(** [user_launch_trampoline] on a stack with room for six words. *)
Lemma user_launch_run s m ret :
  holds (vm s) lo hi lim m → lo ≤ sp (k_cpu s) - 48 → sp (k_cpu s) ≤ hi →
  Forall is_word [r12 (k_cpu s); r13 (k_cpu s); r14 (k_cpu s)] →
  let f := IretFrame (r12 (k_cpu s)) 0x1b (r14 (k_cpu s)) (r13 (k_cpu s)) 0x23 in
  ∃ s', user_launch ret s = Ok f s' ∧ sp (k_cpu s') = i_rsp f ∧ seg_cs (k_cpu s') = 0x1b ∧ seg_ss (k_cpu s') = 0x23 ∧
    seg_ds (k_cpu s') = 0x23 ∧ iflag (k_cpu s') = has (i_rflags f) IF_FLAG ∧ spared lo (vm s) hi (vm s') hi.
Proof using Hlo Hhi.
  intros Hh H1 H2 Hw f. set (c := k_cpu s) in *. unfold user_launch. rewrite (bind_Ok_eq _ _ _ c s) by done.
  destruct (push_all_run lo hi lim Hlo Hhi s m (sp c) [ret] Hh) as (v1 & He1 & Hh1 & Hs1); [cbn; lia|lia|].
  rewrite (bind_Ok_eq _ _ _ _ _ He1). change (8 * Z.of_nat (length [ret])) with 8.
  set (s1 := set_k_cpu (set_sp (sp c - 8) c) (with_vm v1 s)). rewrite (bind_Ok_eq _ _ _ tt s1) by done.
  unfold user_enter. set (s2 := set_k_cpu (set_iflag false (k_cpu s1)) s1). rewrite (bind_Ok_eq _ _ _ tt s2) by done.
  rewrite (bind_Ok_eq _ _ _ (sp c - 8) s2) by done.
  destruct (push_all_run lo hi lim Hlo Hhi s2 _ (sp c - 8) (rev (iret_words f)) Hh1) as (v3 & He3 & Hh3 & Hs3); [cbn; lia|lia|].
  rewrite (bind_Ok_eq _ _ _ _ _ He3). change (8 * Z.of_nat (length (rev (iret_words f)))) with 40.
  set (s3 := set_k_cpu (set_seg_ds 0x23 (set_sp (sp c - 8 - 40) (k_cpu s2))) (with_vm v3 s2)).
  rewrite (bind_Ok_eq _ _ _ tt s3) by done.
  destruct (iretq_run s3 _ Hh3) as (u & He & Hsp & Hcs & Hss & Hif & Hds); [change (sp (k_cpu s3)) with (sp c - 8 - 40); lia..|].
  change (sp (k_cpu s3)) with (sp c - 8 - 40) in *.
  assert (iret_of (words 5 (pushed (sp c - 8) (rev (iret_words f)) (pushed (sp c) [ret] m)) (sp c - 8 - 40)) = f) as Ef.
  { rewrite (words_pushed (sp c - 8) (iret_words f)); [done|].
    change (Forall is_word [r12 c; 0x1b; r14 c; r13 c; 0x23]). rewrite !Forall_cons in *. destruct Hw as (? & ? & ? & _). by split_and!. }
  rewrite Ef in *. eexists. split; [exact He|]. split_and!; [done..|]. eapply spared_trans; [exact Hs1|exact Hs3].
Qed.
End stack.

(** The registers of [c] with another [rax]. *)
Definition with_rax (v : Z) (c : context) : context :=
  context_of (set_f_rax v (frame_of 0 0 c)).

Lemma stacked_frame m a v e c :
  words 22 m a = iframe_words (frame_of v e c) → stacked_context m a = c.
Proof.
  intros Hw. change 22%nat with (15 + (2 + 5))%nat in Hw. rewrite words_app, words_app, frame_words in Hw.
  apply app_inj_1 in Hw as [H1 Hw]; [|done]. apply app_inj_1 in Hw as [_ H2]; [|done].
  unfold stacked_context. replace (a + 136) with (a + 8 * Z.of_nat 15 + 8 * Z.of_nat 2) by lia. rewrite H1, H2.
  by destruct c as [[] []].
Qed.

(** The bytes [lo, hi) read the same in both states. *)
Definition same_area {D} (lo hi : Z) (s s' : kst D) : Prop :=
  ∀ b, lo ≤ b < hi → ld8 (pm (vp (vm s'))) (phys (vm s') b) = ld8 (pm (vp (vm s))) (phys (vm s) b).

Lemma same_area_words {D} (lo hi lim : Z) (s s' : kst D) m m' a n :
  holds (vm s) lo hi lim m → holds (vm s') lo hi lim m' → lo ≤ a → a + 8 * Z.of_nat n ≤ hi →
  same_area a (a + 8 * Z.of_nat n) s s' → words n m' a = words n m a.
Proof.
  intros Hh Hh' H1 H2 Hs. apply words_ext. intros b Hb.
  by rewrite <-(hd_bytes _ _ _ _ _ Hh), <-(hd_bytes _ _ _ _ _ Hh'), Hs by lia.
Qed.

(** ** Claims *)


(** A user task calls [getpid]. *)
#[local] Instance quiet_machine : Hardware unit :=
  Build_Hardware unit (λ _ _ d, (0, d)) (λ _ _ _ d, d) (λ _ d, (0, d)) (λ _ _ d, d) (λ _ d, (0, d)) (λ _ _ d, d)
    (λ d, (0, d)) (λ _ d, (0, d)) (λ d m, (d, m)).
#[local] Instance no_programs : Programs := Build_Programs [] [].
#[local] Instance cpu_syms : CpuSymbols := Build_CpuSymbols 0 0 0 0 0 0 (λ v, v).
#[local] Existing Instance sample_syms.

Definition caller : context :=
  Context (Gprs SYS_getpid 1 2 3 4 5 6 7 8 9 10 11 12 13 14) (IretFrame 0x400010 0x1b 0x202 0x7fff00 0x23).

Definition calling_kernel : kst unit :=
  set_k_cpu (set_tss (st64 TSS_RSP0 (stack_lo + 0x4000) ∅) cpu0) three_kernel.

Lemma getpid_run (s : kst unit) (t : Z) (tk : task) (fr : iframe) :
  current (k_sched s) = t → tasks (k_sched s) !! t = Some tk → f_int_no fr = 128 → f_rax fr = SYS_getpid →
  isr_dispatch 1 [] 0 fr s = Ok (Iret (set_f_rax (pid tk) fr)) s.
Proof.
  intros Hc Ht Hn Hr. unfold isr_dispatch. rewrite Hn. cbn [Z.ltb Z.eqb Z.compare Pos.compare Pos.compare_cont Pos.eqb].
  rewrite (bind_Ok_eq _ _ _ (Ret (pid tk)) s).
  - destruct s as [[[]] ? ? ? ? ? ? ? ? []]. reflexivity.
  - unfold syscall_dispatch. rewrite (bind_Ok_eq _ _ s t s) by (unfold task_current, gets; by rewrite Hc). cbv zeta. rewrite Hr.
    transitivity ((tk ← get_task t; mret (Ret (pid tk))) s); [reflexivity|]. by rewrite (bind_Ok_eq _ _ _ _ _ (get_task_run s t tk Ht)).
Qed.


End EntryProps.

- ASSIGNMENT:
Filter the records above down to the lines that hold the string "local".

- WRITTEN RESPONSE:
#[local] Instance quiet_machine : Hardware unit :=
#[local] Instance no_programs : Programs := Build_Programs [] [].
#[local] Instance cpu_syms : CpuSymbols := Build_CpuSymbols 0 0 0 0 0 0 (λ v, v).
#[local] Existing Instance sample_syms.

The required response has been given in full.